== YOUR ASSIGNMENT ==
Once you reach the line containing "Fixpoint scans_sat (p" in the entries below, write out that line and each one after it down to the line containing "Lemma join_scans l", exactly and with nothing added.

== DATA LISTING ==
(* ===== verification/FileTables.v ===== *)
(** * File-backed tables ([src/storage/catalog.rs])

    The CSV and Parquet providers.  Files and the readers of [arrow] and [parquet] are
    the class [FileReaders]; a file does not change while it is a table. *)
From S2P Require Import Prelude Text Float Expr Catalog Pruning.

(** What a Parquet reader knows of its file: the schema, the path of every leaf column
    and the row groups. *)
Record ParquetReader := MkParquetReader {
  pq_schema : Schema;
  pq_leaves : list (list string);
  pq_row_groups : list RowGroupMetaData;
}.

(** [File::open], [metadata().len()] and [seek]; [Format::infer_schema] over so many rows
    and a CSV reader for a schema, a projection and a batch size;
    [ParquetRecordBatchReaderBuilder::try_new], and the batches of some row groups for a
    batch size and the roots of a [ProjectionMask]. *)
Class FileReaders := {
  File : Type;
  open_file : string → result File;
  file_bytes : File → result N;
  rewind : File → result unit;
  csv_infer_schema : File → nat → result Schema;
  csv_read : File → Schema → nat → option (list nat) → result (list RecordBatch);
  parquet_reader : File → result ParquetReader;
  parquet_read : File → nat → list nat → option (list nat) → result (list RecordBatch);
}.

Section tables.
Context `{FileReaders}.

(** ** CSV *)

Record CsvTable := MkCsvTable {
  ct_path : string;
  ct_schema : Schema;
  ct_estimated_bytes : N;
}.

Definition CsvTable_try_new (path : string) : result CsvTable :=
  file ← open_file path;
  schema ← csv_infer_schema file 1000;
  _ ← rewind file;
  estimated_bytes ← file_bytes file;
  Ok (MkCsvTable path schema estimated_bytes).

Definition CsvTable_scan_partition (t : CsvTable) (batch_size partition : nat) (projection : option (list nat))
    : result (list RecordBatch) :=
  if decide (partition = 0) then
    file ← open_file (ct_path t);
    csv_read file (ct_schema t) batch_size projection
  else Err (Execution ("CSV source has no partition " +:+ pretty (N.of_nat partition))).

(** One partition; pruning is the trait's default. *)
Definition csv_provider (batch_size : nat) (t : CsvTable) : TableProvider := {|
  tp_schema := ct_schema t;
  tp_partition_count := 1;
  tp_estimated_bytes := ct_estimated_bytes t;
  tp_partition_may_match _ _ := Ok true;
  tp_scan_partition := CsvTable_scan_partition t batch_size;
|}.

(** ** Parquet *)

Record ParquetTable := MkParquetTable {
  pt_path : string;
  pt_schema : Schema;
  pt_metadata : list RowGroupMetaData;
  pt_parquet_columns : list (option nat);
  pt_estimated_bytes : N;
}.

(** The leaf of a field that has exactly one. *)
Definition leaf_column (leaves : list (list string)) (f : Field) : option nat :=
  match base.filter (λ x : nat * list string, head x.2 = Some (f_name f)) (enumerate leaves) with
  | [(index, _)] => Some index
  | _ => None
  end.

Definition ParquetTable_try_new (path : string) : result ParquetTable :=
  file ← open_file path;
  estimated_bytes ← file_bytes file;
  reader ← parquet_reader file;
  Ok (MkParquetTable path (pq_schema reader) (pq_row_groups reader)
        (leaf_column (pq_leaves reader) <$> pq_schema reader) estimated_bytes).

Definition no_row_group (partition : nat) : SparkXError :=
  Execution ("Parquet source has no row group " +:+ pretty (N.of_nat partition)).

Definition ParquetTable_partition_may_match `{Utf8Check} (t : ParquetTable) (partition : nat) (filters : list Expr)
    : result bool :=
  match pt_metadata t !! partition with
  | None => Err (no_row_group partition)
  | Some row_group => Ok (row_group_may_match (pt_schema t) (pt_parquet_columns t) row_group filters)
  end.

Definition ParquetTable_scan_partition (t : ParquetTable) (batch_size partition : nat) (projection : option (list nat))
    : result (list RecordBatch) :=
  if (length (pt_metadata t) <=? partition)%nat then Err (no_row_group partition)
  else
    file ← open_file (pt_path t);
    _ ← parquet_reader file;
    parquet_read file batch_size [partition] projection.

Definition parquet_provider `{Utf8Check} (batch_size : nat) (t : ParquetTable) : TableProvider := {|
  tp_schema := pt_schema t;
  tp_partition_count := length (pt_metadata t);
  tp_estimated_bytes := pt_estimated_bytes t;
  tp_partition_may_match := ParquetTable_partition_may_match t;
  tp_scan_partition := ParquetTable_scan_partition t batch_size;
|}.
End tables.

...

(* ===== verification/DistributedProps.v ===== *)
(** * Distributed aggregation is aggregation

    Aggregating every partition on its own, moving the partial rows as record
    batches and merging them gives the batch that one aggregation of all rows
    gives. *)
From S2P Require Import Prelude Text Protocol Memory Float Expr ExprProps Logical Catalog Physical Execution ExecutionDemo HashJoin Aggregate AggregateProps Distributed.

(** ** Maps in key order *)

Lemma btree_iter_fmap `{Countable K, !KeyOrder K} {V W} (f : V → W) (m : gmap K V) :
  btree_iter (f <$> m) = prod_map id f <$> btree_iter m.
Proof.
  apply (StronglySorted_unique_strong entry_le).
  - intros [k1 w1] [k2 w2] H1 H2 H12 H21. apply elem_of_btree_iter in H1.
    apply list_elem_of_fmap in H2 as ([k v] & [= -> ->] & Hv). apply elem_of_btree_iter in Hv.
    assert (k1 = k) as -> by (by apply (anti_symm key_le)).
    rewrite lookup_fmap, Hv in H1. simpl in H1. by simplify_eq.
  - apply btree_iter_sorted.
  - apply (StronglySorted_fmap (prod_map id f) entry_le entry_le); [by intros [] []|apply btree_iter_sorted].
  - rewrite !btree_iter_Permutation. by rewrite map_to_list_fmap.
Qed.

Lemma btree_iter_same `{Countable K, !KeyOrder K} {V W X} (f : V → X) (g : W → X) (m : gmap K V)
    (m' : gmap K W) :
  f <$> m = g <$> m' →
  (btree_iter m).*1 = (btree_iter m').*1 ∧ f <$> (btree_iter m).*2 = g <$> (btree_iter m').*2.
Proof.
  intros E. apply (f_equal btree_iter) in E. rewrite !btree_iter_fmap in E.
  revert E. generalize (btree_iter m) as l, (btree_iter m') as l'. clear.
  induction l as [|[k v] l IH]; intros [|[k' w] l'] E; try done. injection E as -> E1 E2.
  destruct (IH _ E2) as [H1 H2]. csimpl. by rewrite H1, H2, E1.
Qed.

---

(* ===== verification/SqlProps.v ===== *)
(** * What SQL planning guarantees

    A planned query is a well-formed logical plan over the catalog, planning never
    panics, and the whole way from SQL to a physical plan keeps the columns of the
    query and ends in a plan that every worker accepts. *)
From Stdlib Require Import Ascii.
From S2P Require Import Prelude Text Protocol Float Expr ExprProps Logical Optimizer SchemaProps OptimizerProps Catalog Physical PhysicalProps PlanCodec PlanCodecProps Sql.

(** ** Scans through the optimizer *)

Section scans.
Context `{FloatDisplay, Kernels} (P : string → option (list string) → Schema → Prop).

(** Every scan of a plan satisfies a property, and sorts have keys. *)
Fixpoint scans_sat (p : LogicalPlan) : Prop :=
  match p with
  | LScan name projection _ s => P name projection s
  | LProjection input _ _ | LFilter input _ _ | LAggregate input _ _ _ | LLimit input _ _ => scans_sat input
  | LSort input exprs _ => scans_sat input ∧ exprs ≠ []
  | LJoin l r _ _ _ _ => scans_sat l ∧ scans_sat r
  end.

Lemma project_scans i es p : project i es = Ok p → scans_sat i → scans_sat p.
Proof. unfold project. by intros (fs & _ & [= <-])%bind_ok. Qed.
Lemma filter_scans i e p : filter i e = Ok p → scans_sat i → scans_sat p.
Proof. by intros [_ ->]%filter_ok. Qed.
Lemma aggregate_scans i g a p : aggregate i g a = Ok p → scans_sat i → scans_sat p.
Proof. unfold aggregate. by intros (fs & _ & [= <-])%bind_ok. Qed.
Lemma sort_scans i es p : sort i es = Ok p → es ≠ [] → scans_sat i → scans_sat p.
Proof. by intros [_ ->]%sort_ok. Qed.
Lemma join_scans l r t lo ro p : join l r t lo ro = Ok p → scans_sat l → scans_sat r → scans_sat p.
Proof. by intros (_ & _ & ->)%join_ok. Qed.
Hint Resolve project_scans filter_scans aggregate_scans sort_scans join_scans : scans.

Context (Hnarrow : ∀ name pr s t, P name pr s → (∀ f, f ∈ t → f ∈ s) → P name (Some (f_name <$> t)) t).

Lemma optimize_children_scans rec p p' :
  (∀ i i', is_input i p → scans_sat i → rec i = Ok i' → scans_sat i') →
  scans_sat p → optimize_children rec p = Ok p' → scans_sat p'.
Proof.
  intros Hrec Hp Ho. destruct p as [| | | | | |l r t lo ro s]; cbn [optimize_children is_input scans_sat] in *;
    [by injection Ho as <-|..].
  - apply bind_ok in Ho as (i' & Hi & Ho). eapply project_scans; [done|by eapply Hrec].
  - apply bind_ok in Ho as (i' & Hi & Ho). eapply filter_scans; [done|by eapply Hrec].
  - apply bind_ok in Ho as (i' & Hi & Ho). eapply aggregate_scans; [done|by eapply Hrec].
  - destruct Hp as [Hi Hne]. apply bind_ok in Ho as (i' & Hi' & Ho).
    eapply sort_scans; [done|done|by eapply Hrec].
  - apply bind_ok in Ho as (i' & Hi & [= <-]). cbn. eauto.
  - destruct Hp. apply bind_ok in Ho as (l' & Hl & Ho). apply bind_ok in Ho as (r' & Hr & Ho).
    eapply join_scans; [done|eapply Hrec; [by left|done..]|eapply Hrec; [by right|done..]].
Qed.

== YOUR SOLUTION ==
Fixpoint scans_sat (p : LogicalPlan) : Prop :=
  match p with
  | LScan name projection _ s => P name projection s
  | LProjection input _ _ | LFilter input _ _ | LAggregate input _ _ _ | LLimit input _ _ => scans_sat input
  | LSort input exprs _ => scans_sat input ∧ exprs ≠ []
  | LJoin l r _ _ _ _ => scans_sat l ∧ scans_sat r
  end.

Lemma project_scans i es p : project i es = Ok p → scans_sat i → scans_sat p.
Proof. unfold project. by intros (fs & _ & [= <-])%bind_ok. Qed.
Lemma filter_scans i e p : filter i e = Ok p → scans_sat i → scans_sat p.
Proof. by intros [_ ->]%filter_ok. Qed.
Lemma aggregate_scans i g a p : aggregate i g a = Ok p → scans_sat i → scans_sat p.
Proof. unfold aggregate. by intros (fs & _ & [= <-])%bind_ok. Qed.
Lemma sort_scans i es p : sort i es = Ok p → es ≠ [] → scans_sat i → scans_sat p.
Proof. by intros [_ ->]%sort_ok. Qed.
Lemma join_scans l r t lo ro p : join l r t lo ro = Ok p → scans_sat l → scans_sat r → scans_sat p.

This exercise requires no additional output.